Cambodia: Bicycles and Borders
Earlier this year (in the hottest part in fact), Tim, Ray & I went on a bicycle trip from the Chong Chom border in Surin Province to Banteay Chhmar, Cambodia, quite a trip! (*)
Afterwards we discussed another potential cycling trip to Preah Vihaer temple as people can't access that anymore from the Thai side of the border. (**)
We finally decided to give it a try during 24 - 29 November and began with gathering information which turned out to be rather frustrating due to lack of proper maps...
Google Maps wasn't very helpful either, especially as it doesn't differentiate between roads and dirt tracks...
As for Satellite view in remote areas such as these, very limited zooming possible!
The western spelling of Khmer names didn't help much either: Otdar Meanchey, Otddar Mean Chey, Oddar, etc.
Other places were visible on paper and digital maps, but not shown on Google Maps, great...
Despite all that on the evening of November 23rd I folded my Dahon bike, managed to squeeze it in a taxi and set off for Hualamphong Railway Station.
After arrival at the station I went straight to the Surin bound night train, ignoring all the diesel fumes around the platform....
More than a few passengers were just sitting out there, apparently not bothered by those dreadful smells, weird to say the least.
Once aboard I made sure to secure my bike as I know from experience that those train rides can be quite bumpy and shaky...
As expected I didn't sleep much but at least could relax horizontally which helped a bit.
The next early morning the train arrived at Surin Railway Station a little after 5 AM and about 20 minutes later Ray and Tim arrived to pick me up.
After a good breakfast at Ray's we started packing, my little Dahon fitted nicely in the back of the car and their mountain bikes ended up on the roof rack.
Once everything was securely tied and fastened, Ray's brother in law drove us to the Choam Sa-Ngam border crossing...
Off loaded our bicycles and packs, said goodbye and went to the Thai Immigration.
Despite the not particularly friendly looking razor-wire the Cambodian officials were friendly enough!
Getting the visa was easy, this time passport size photographs weren't even asked!

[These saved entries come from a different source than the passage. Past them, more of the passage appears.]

(* ===== verification/XvcSafe.v ===== *)
(** Clients that may go away at any moment.

    XvcStream.v says what a call of the handler does while the connection
    works.  Here reads and writes may fail whenever they like.  As long as the
    client never sends a length out of the range of the computation, the
    handler stays within defined behaviour, leaves a context that can be used
    or freed, and asks for the next call exactly when it stands between two
    requests. *)

From S2P Require Import Prelude Outcome Jtag Bits Memory CString D2xx MpsseBuffer.
From S2P Require Import MpsseScan MpsseShift MpsseRefine FtdiAdapter XvcProtocol XvcRefine XvcServer XvcStream.

(** ** Clients *)

(** [client_in fd w]: the bytes that the peer of [fd] will get through before
    its connection ends or fails. *)
Class ClientStreams (W : Type) `{Sockets W} := {
  client_in : Z -> W -> list Z;
  client_read : forall fd n w r d w', 0 < n -> sock_read fd n w = ((r, d), w') -> 0 < r ->
    zlen d = r /\ r <= n /\ client_in fd w = d ++ client_in fd w';
  client_read_other : forall fd fd' n w, fd' <> fd -> client_in fd' (sock_read fd n w).2 = client_in fd' w;
  client_write : forall fd fd' d w, client_in fd' (sock_write fd d w).2 = client_in fd' w;
  client_quickack : forall fd fd' w, client_in fd' (sock_quickack fd w) = client_in fd' w
}.

(** A property of the world that the sockets keep. *)
Record kept_by_sockets {W} `{Sockets W} (P : W -> Prop) : Prop := {
  sockets_read : forall fd n w, P w -> P (sock_read fd n w).2;
  sockets_write : forall fd d w, P w -> P (sock_write fd d w).2;
  sockets_quickack : forall fd w, P w -> P (sock_quickack fd w)
}.

(** ** Streams without a length that breaks the server *)

Fixpoint polite_for (fuel : nat) (max : Z) (l : list Z) : bool :=
  match fuel with
  | O => true
  | S fuel =>
      match next_request max l with
      | Asks _ rest => polite_for fuel max rest
      | Breaks => false
      | _ => true
      end
  end.

(** A request takes at least two bytes, so this looks at all of them. *)
Definition polite (max : Z) (l : list Z) : Prop := Forall byte_ok l /\ polite_for (S (length l)) max l = true.

Lemma polite_less max n m l : (n <= m)%nat -> polite_for m max l = true -> polite_for n max l = true.
Proof.
  revert m l. induction n as [|n IH]; intros m l Hn; [done|]. destruct m as [|m]; [lia|]. cbn [polite_for].
  destruct (next_request max l); try done. apply IH. lia.
Qed.

Lemma polite_next max l : polite max l ->
  next_request max l <> Breaks /\ forall c rest, next_request max l = Asks c rest -> polite max rest.
Proof.
  intros [Hb Hp]. cbn [polite_for] in Hp. split; [by intros E1; rewrite E1 in Hp|]. intros c rest E1. rewrite E1 in Hp.
  destruct l as [|a l]; [done|]. pose proof (request_rest max a l) as Hs. rewrite E1 in Hs. cbn [rest_of] in Hs.
  pose proof (suffix_length _ _ Hs). split.
  - destruct Hs as [p ->]. apply Forall_cons in Hb as [_ [_ Hb]%Forall_app]. done.
  - eapply polite_less; [|exact Hp]. cbn [length]. lia.
Qed.

Lemma cut_app a l : cut (zlen a) (a ++ l) = Some (a, l).
Proof.
  unfold cut. rewrite zlen_app, (proj2 (Z.ltb_ge _ _)) by (pose proof (zlen_nonneg l); lia).
  unfold zlen. by rewrite Nat2Z.id, take_app_length, drop_app_length.
Qed.

#[local] Abbreviation out := (outcome False True).

(** ** The socket loops *)

Section Loops.
Context {W : Type} `{ClientStreams W} (P : W -> Prop) (HP : kept_by_sockets P) (fd : Z).

(** The other clients notice nothing. *)
Definition near (w w' : W) : Prop := (forall fd', fd' <> fd -> client_in fd' w' = client_in fd' w) /\ (P w -> P w').

Lemma near_refl w : near w w.
Proof. by split. Qed.

Lemma near_trans a b c : near a b -> near b c -> near a c.
Proof. intros [A1 A2] [B1 B2]. split; [|by auto]. intros fd' Hfd. by rewrite B1, A1. Qed.

Lemma near_read n w : near w (sock_read fd n w).2.
Proof. split; [intros fd' Hfd; by apply client_read_other|apply (sockets_read _ HP)]. Qed.

Lemma near_write d w : near w (sock_write fd d w).2.
Proof. split; [intros fd' _; apply client_write|apply (sockets_write _ HP)]. Qed.

Lemma near_quickack w : near w (sock_quickack fd w).
Proof. split; [intros fd' _; apply client_quickack|apply (sockets_quickack _ HP)]. Qed.

Lemma read_exact_safe n w : 0 <= n ->
  out (xvc_read_exact fd n w) (fun v w' => near w w' /\ zlen v.2 <= n /\ v.2 `prefix_of` client_in fd w /\
    (v.1 = 1 -> zlen v.2 = n /\ client_in fd w = v.2 ++ client_in fd w')).
Proof.
  intros Hn. apply (outcome_while (read_step fd) (fun v w1 => near w w1 /\ 0 <= v.1 /\ zlen v.2 + v.1 = n /\
    client_in fd w = v.2 ++ client_in fd w1)); [|done|cbn; split_and!; [apply near_refl|lia|done|done]].
  intros [len got] w1 (Hw & Hl & Hg & Hc). cbn [fst snd] in *. unfold read_step. destruct (Z.ltb_spec 0 len) as [Hpos|Hneg].
  - unfold may_block, mbind, M_bind. pose proof (near_read len w1) as Hr. destruct (read_blocks fd len w1); [done|].
    destruct (sock_read fd len w1) as [[r d] w'] eqn:E1. cbn [snd] in Hr. pose proof (near_trans _ _ _ Hw Hr) as Hw'.
    destruct (Z.leb_spec r 0) as [Hr0|Hr0]; cbn [outcome mret M_ret].
    + cbn [fst snd]. split_and!; [done|lia|by eexists|lia].
    + destruct (client_read fd len w1 r d w' Hpos E1 Hr0) as (Hz & Hrl & Hin). cbn [fst snd].
      rewrite zlen_app. split_and!; [done|lia|lia|]. by rewrite Hc, Hin, app_assoc.
  - unfold sock, mbind, M_bind. cbn [outcome mret M_ret fst snd]. pose proof (near_quickack w1) as Hq. split_and!; [by eapply near_trans|lia|by eexists|]. intros _. split; [lia|].
    by rewrite client_quickack.
Qed.

Lemma write_exact_safe buf n w :
  out (xvc_write_exact fd buf n w) (fun _ w' => near w w' /\ client_in fd w' = client_in fd w).
Proof.
  apply (outcome_while (write_step fd) (fun _ w1 => near w w1 /\ client_in fd w1 = client_in fd w)); [|done|by split; [apply near_refl|]].
  intros [len b] w1 [Hw Hc]. unfold write_step. destruct (0 <? len); [|done].
  cbv zeta. unfold may_block, mbind, M_bind. pose proof (near_write (take (Z.to_nat len) b) w1) as Hr.
  destruct (write_blocks fd (take (Z.to_nat len) b) w1); [done|].
  pose proof (client_write fd fd (take (Z.to_nat len) b) w1) as Hi.
  destruct (sock_write fd (take (Z.to_nat len) b) w1) as [r w']. cbn [snd] in Hr, Hi.
  assert (near w w' /\ client_in fd w' = client_in fd w) by (split; [by eapply near_trans|congruence]).
  by destruct (r <=? 0).
Qed.
End Loops.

The first tourist attraction was just a few 100 meters further on but we ignored Pol Pot's Cremation Site as the combination with a Hotel Spa / Massage / Gym seemed a bit odd.
Besides that he was a murderous evil prick!

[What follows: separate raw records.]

(* ===== verification/Config.v ===== *)
(** config.c: the configuration and its INI file.

    A character array of a structure is the C string it holds.  The text of
    the file is a parameter of [config_load] ([None] when it cannot be
    opened); [config_save] answers the text it writes. *)

From S2P Require Import Prelude CString.
From Stdlib Require Import Ascii String.
Open Scope Z_scope.

(** ** Limits and defaults *)

Definition MAX_INSTANCES : Z := 32.
Definition MAX_SERIAL_LEN : Z := 64.
Definition MAX_ALIAS_LEN : Z := 64.
Definition MAX_WHITELIST_ENTRIES : Z := 64.
Definition MAX_IP_LEN : Z := 46.

Definition DEFAULT_BASE_PORT : Z := 2542.
Definition DEFAULT_FREQUENCY : Z := 30000000.
Definition DEFAULT_LATENCY : Z := 2.
Definition DEFAULT_XVC_BUFFER_SIZE : Z := 2048.
Definition MIN_XVC_BUFFER_SIZE : Z := 64.
Definition MAX_XVC_BUFFER_SIZE : Z := 536870912.
Definition DEFAULT_CLIENT_LOCK_TIMEOUT : Z := 10.
(** [XVC_LOG_INFO] of logging.h. *)
Definition DEFAULT_LOG_LEVEL : Z := 2.

(** ** Data *)

Inductive device_id_type_t :=
  | DEVICE_ID_NONE
  | DEVICE_ID_SERIAL
  | DEVICE_ID_BUS
  | DEVICE_ID_CUSTOM
  | DEVICE_ID_AUTO.

Inductive whitelist_mode_t :=
  | WHITELIST_OFF
  | WHITELIST_PERMISSIVE
  | WHITELIST_STRICT.

Inductive jtag_mode_t := JTAG_MODE_MPSSE.

Inductive section_t :=
  | SECTION_NONE
  | SECTION_INSTANCE_MANAGEMENT
  | SECTION_INSTANCE_MAPPINGS
  | SECTION_INSTANCE_SETTINGS
  | SECTION_INSTANCE_ALIASES
  | SECTION_IP_WHITELIST.

#[export] Instance device_id_type_eq_dec : EqDecision device_id_type_t.
Proof. solve_decision. Defined.
#[export] Instance whitelist_mode_eq_dec : EqDecision whitelist_mode_t.
Proof. solve_decision. Defined.

Record device_id_t := mk_device_id { id_type : device_id_type_t; id_value : string }.
#[export] Instance eta_device_id : Eta device_id_t := fun d => mk_device_id (id_type d) (id_value d).

Record whitelist_entry_t := mk_wl_entry { wl_ip : string; wl_prefix_len : Z; is_block : bool }.

(** [whitelist[0 .. whitelist_count - 1]] is the list [whitelist]. *)
Record xvc_instance_config_t := mk_instance {
  instance_id : Z;
  port : Z;
  device_id : device_id_t;
  alias : string;
  inst_frequency : Z;
  latency_timer : Z;
  async_mode : bool;
  jtag_mode : jtag_mode_t;
  xvc_buffer_size : Z;
  whitelist_mode : whitelist_mode_t;
  whitelist : list whitelist_entry_t;
  client_lock_timeout : Z;
  enabled : bool;
  pid : Z
}.
#[export] Instance eta_instance : Eta xvc_instance_config_t := fun i =>
  mk_instance (instance_id i) (port i) (device_id i) (alias i) (inst_frequency i) (latency_timer i)
    (async_mode i) (jtag_mode i) (xvc_buffer_size i) (whitelist_mode i) (whitelist i)
    (client_lock_timeout i) (enabled i) (pid i).

Record xvc_global_config_t := mk_config {
  instance_mgmt_enabled : bool;
  base_port : Z;
  max_instances : Z;
  instances : list xvc_instance_config_t;
  instance_count : Z;
  log_file : string;
  log_level : Z;
  daemonize : bool
}.
#[export] Instance eta_config : Eta xvc_global_config_t := fun c =>
  mk_config (instance_mgmt_enabled c) (base_port c) (max_instances c) (instances c) (instance_count c)
    (log_file c) (log_level c) (daemonize c).

(** ** Initialisation *)

(** [instances[i]] of a fresh configuration. *)
Definition default_instance (i : nat) : xvc_instance_config_t :=
  mk_instance (Z.of_nat i + 1) (DEFAULT_BASE_PORT + Z.of_nat i) (mk_device_id DEVICE_ID_NONE "") ""
    DEFAULT_FREQUENCY DEFAULT_LATENCY false JTAG_MODE_MPSSE DEFAULT_XVC_BUFFER_SIZE WHITELIST_OFF []
    DEFAULT_CLIENT_LOCK_TIMEOUT false 0.

Definition config_init : xvc_global_config_t :=
  mk_config true DEFAULT_BASE_PORT MAX_INSTANCES (map default_instance (seq 0 (Z.to_nat MAX_INSTANCES))) 0
    "" DEFAULT_LOG_LEVEL false.

Definition config_free (c : xvc_global_config_t) : unit := tt.

Definition config_get_instance (c : xvc_global_config_t) (instance_id : Z) : option xvc_instance_config_t :=
  if (instance_id <? 1) || (MAX_INSTANCES <? instance_id) then None
  else instances c !! Z.to_nat (instance_id - 1).

(** ** Device identifiers *)

(** The return value and the identifier; [None] is a null pointer. *)
Definition config_parse_device_id (str : string) : Z * device_id_t :=
  if has_prefix "SN:" str then (0, mk_device_id DEVICE_ID_SERIAL (truncated MAX_SERIAL_LEN (str_drop 3 str)))
  else if has_prefix "BUS:" str then (0, mk_device_id DEVICE_ID_BUS (truncated MAX_SERIAL_LEN (str_drop 4 str)))
  else if has_prefix "CUSTOM:" str then (0, mk_device_id DEVICE_ID_CUSTOM (truncated MAX_SERIAL_LEN (str_drop 7 str)))
  else if String.eqb str "auto" then (0, mk_device_id DEVICE_ID_AUTO "")
  else (-1, mk_device_id DEVICE_ID_NONE "").

Definition device_id_text (id : device_id_t) : string :=
  match id_type id with
  | DEVICE_ID_SERIAL => "SN:" +:+ id_value id
  | DEVICE_ID_BUS => "BUS:" +:+ id_value id
  | DEVICE_ID_CUSTOM => "CUSTOM:" +:+ id_value id
  | DEVICE_ID_AUTO => "auto"
  | DEVICE_ID_NONE => "none"
  end%string.

(** [snprintf] into [len] bytes answers the length of the whole text. *)
Definition config_format_device_id (id : device_id_t) (len : Z) : Z * string :=
  if len =? 0 then (-1, ""%string)
  else (strlen (device_id_text id), truncated len (device_id_text id)).

(** ** Lines *)

(** The C string in a buffer: what is before the first NUL. *)
Fixpoint c_str (s : string) : string :=
  match s with
  | String c s' => if code c =? 0 then EmptyString else String c (c_str s')
  | EmptyString => EmptyString
  end.

Fixpoint all_space (s : string) : bool :=
  match s with
  | String c s' => isspace c && all_space s'
  | EmptyString => true
  end.

(** The string without its trailing white space. *)
Fixpoint trim_end (s : string) : string :=
  match s with
  | String c s' => if all_space s then EmptyString else String c (trim_end s')
  | EmptyString => EmptyString
  end.

Definition trim (s : string) : string := trim_end (skip_space s).

Definition parse_section (name : string) : section_t :=
  if String.eqb name "instance_management" then SECTION_INSTANCE_MANAGEMENT
  else if String.eqb name "instance_mappings" then SECTION_INSTANCE_MAPPINGS
  else if String.eqb name "instance_settings" then SECTION_INSTANCE_SETTINGS
  else if String.eqb name "instance_aliases" then SECTION_INSTANCE_ALIASES
  else if String.eqb name "ip_whitelist_per_instance" then SECTION_IP_WHITELIST
  else SECTION_NONE.

(** [while (fgets(line, 512, fp))]: a line ends after its newline, after 511
    characters or with the file; [n] characters of the line are left. *)
Fixpoint fgets_lines (n : nat) (s : string) : list string :=
  match s with
  | EmptyString => []
  | String c s' =>
      if Ascii.eqb c LF || (n <=? 1)%nat then String c "" :: fgets_lines 511 s'
      else match fgets_lines (n - 1) s' with
           | [] => [String c ""]
           | l :: ls => String c l :: ls
           end
  end.

(** [char *p = strchr(s, c); if (p) *p = '\0';] *)
Definition cut_at (c : ascii) (s : string) : string :=
  match str_chr c s with Some (l, _) => l | None => s end.

Definition is_true (value : string) : bool := String.eqb value "true" || String.eqb value "1".

(** [config->instances[id - 1]] for an [id] of the file, if it is one. *)
Definition update_instance (id : Z) (f : xvc_instance_config_t -> xvc_instance_config_t)
    (c : xvc_global_config_t) : xvc_global_config_t :=
  if (1 <=? id) && (id <=? MAX_INSTANCES)
  then c <| instances := alter f (Z.to_nat (id - 1)) (instances c) |>
  else c.

(** ** Entries *)

Definition management_entry (key value : string) (c : xvc_global_config_t) : xvc_global_config_t :=
  if String.eqb key "enabled" then c <| instance_mgmt_enabled := is_true value |>
  else if String.eqb key "base_port" then c <| base_port := atoi value |>
  else if String.eqb key "max_instances" then c <| max_instances := atoi value |>
  else c.

(** [config->base_port + id - 1] is computed in [int]. *)
Definition mapping_entry (key value : string) (c : xvc_global_config_t) : exec xvc_global_config_t :=
  let id := atoi key in
  if (1 <=? id) && (id <=? MAX_INSTANCES) then
    sum ← int_arith (base_port c + id);
    p ← int_arith (sum - 1);
    let c := update_instance id (fun i =>
      i <| enabled := true |> <| port := p |> <| device_id := (config_parse_device_id value).2 |>) c in
    Done (if instance_count c <? id then c <| instance_count := id |> else c)
  else Done c.

(** [long size = strtol(value, NULL, 0)] clamped to the limits. *)
Definition buffer_size_of (value : string) : Z :=
  let size := strtol0 value in
  if size <? MIN_XVC_BUFFER_SIZE then MIN_XVC_BUFFER_SIZE
  else if MAX_XVC_BUFFER_SIZE <? size then MAX_XVC_BUFFER_SIZE
  else size.

Definition set_setting (setting value : string) (i : xvc_instance_config_t) : xvc_instance_config_t :=
  if String.eqb setting "frequency" then i <| inst_frequency := u32 (strtoul0 value) |>
  else if String.eqb setting "latency_timer" then i <| latency_timer := atoi value |>
  else if String.eqb setting "async" then i <| async_mode := is_true value |>
  else if String.eqb setting "jtag_mode" then i <| jtag_mode := JTAG_MODE_MPSSE |>
  else if String.eqb setting "xvc_buffer_size" then i <| xvc_buffer_size := i32 (buffer_size_of value) |>
  else if String.eqb setting "client_lock_timeout" then
    i <| client_lock_timeout := if atoi value <? 0 then 0 else atoi value |>
  else i.

(** "id:setting" *)
Definition setting_entry (key value : string) (c : xvc_global_config_t) : xvc_global_config_t :=
  match str_chr ":" key with
  | Some (key, setting) => update_instance (atoi key) (set_setting setting value) c
  | None => c
  end.

Definition alias_entry (key value : string) (c : xvc_global_config_t) : xvc_global_config_t :=
  update_instance (atoi key) (fun i => i <| alias := truncated MAX_ALIAS_LEN value |>) c.

Definition set_whitelist (setting value : string) (i : xvc_instance_config_t) : xvc_instance_config_t :=
  if String.eqb setting "mode" then
    i <| whitelist_mode := if String.eqb value "strict" then WHITELIST_STRICT
                           else if String.eqb value "permissive" then WHITELIST_PERMISSIVE
                           else WHITELIST_OFF |>
  else if has_prefix "allow_" setting || has_prefix "block_" setting then
    if zlen (whitelist i) <? MAX_WHITELIST_ENTRIES
    then i <| whitelist := whitelist i ++
                [mk_wl_entry (truncated MAX_IP_LEN value) 0 (has_prefix "b" setting)] |>
    else i
  else i.

Definition whitelist_entry (key value : string) (c : xvc_global_config_t) : xvc_global_config_t :=
  match str_chr ":" key with
  | Some (key, setting) => update_instance (atoi key) (set_whitelist setting value) c
  | None => c
  end.

(** The [switch] on the section. *)
Definition config_entry (section : section_t) (key value : string) (c : xvc_global_config_t)
  : exec xvc_global_config_t :=
  match section with
  | SECTION_INSTANCE_MANAGEMENT => Done (management_entry key value c)
  | SECTION_INSTANCE_MAPPINGS => mapping_entry key value c
  | SECTION_INSTANCE_SETTINGS => Done (setting_entry key value c)
  | SECTION_INSTANCE_ALIASES => Done (alias_entry key value c)
  | SECTION_IP_WHITELIST => Done (whitelist_entry key value c)
  | SECTION_NONE => Done c
  end.

(** The line after both trims; a line that is empty, a comment or malformed
    leaves everything as it is. *)
Definition config_line (st : section_t * xvc_global_config_t) (line : string)
  : exec (section_t * xvc_global_config_t) :=
  let '(section, c) := st in
  match trim (c_str line) with
  | EmptyString => Done st
  | String ch _ as ptr =>
      if Ascii.eqb ch "#" || Ascii.eqb ch ";" then Done st
      else
        let ptr := trim (cut_at ";" (cut_at "#" ptr)) in
        match ptr with
        | EmptyString => Done st
        | String ch rest =>
            if Ascii.eqb ch "[" then
              match str_chr "]" ptr with
              | None => Done st
              | Some (name, _) => Done (parse_section (str_drop 1 name), c)
              end
            else
              match str_chr "=" ptr with
              | None => Done st
              | Some (key, value) =>
                  c ← config_entry section (trim key) (trim value) c;
                  Done (section, c)
              end
        end
  end.

Fixpoint config_lines (st : section_t * xvc_global_config_t) (lines : list string)
  : exec (section_t * xvc_global_config_t) :=
  match lines with
  | [] => Done st
  | l :: lines => st ← config_line st l; config_lines st lines
  end.

(** [config] is the caller's structure, left alone when the file is missing. *)
Definition config_load (config : xvc_global_config_t) (file : option string)
  : exec (Z * xvc_global_config_t) :=
  match file with
  | None => Done (-1, config)
  | Some text =>
      '(_, c) ← config_lines (SECTION_NONE, config_init) (fgets_lines 511 text);
      Done (0, c)
  end.

(** ** Saving *)

Definition ln (s : string) : string := (s +:+ String LF "")%string.

Fixpoint concat_str (l : list string) : string :=
  match l with
  | [] => ""
  | s :: l => s +:+ concat_str l
  end%string.

Definition save_mapping (i : xvc_instance_config_t) : string :=
  if enabled i
  then ln (fmt_d (instance_id i) +:+ " = " +:+ (config_format_device_id (device_id i) 128).2)
  else ""%string.

Definition save_settings (i : xvc_instance_config_t) : string :=
  if enabled i then
    ln (fmt_d (instance_id i) +:+ ":frequency = " +:+ fmt_u (inst_frequency i)) +:+
    (if negb (latency_timer i =? DEFAULT_LATENCY)
     then ln (fmt_d (instance_id i) +:+ ":latency_timer = " +:+ fmt_d (latency_timer i)) else "") +:+
    (if negb (xvc_buffer_size i =? DEFAULT_XVC_BUFFER_SIZE)
     then ln (fmt_d (instance_id i) +:+ ":xvc_buffer_size = " +:+ fmt_d (xvc_buffer_size i)) else "")
  else ""%string.

Definition save_alias (i : xvc_instance_config_t) : string :=
  if enabled i && negb (String.eqb (alias i) "")
  then ln (fmt_d (instance_id i) +:+ " = " +:+ alias i)
  else ""%string.

(** [instances[0 .. instance_count - 1]] *)
Definition saved_instances (c : xvc_global_config_t) : list xvc_instance_config_t :=
  take (Z.to_nat (instance_count c)) (instances c).

Definition config_text (c : xvc_global_config_t) : string :=
  ln "# XVC Server Configuration" +:+
  ln "# Generated automatically" +:+ ln "" +:+
  ln "[instance_management]" +:+
  ln ("enabled = " +:+ if instance_mgmt_enabled c then "true" else "false") +:+
  ln ("base_port = " +:+ fmt_d (base_port c)) +:+
  ln ("max_instances = " +:+ fmt_d (max_instances c)) +:+ ln "" +:+
  ln "[instance_mappings]" +:+
  ln "# Format: instance_id = device_id" +:+
  ln "# device_id: SN:serial, BUS:bus-dev, CUSTOM:name, or auto" +:+
  concat_str (map save_mapping (saved_instances c)) +:+ ln "" +:+
  ln "[instance_settings]" +:+
  ln "# Format: instance_id:setting = value" +:+
  concat_str (map save_settings (saved_instances c)) +:+ ln "" +:+
  ln "[instance_aliases]" +:+
  concat_str (map save_alias (saved_instances c)) +:+ ln "".

(** [opened]: whether the file can be created; the return value and its text. *)
Definition config_save (c : xvc_global_config_t) (opened : bool) : Z * option string :=
  if negb opened then (-1, None) else (0, Some (config_text c)).

Example config_load_example :
  (c ← config_load config_init (Some (ln "[instance_management]" +:+ ln " base_port = 3000 ; first port" +:+
      ln "[instance_mappings]" +:+ ln "2=SN:210249A" +:+ ln "[instance_settings]" +:+ ln "2:frequency = 0x100"))%string;
   mret (base_port c.2, instance_count c.2, (fun i => (port i, device_id i, inst_frequency i)) <$> instances c.2 !! 1%nat)) =
  Done (3000, 2, Some (3001, mk_device_id DEVICE_ID_SERIAL "210249A", 256)).
Proof. vm_compute. reflexivity. Qed.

The first few kilometers consisted more of braking than biking as going down hill from the Dangrek Mountain range was quite steep at places, views were awesome though.
14 kilometers later we'd arrived in Anlong Veng, checked into Monorom Guest House and dumped our main luggage in our rooms.
Not much cycling really, but we decided to cruise around a bit more.
Anlong Veng has a quite beautiful lake nearby (although during the Khmer Rouge period it had a rather different reputation...) and it seemed like a nice idea to find a restaurant overlooking the lake.
This didn't really work out as planned but instead we scored a decent lunch and Tim had opportunity to indulge in his beer labels hobby!
Underneath is Anlong Veng's dusty main roundabout...
Following lunch we decided to have a look at Tamok House, the place of former Khmer Rouge Commander Ta Mok, from 1979 until late 1997.
The guard at the entrance asked us directly for one two dollar(?!) and never bothered to give us an entrance ticket in return, in hindsight a good indication of what was to come.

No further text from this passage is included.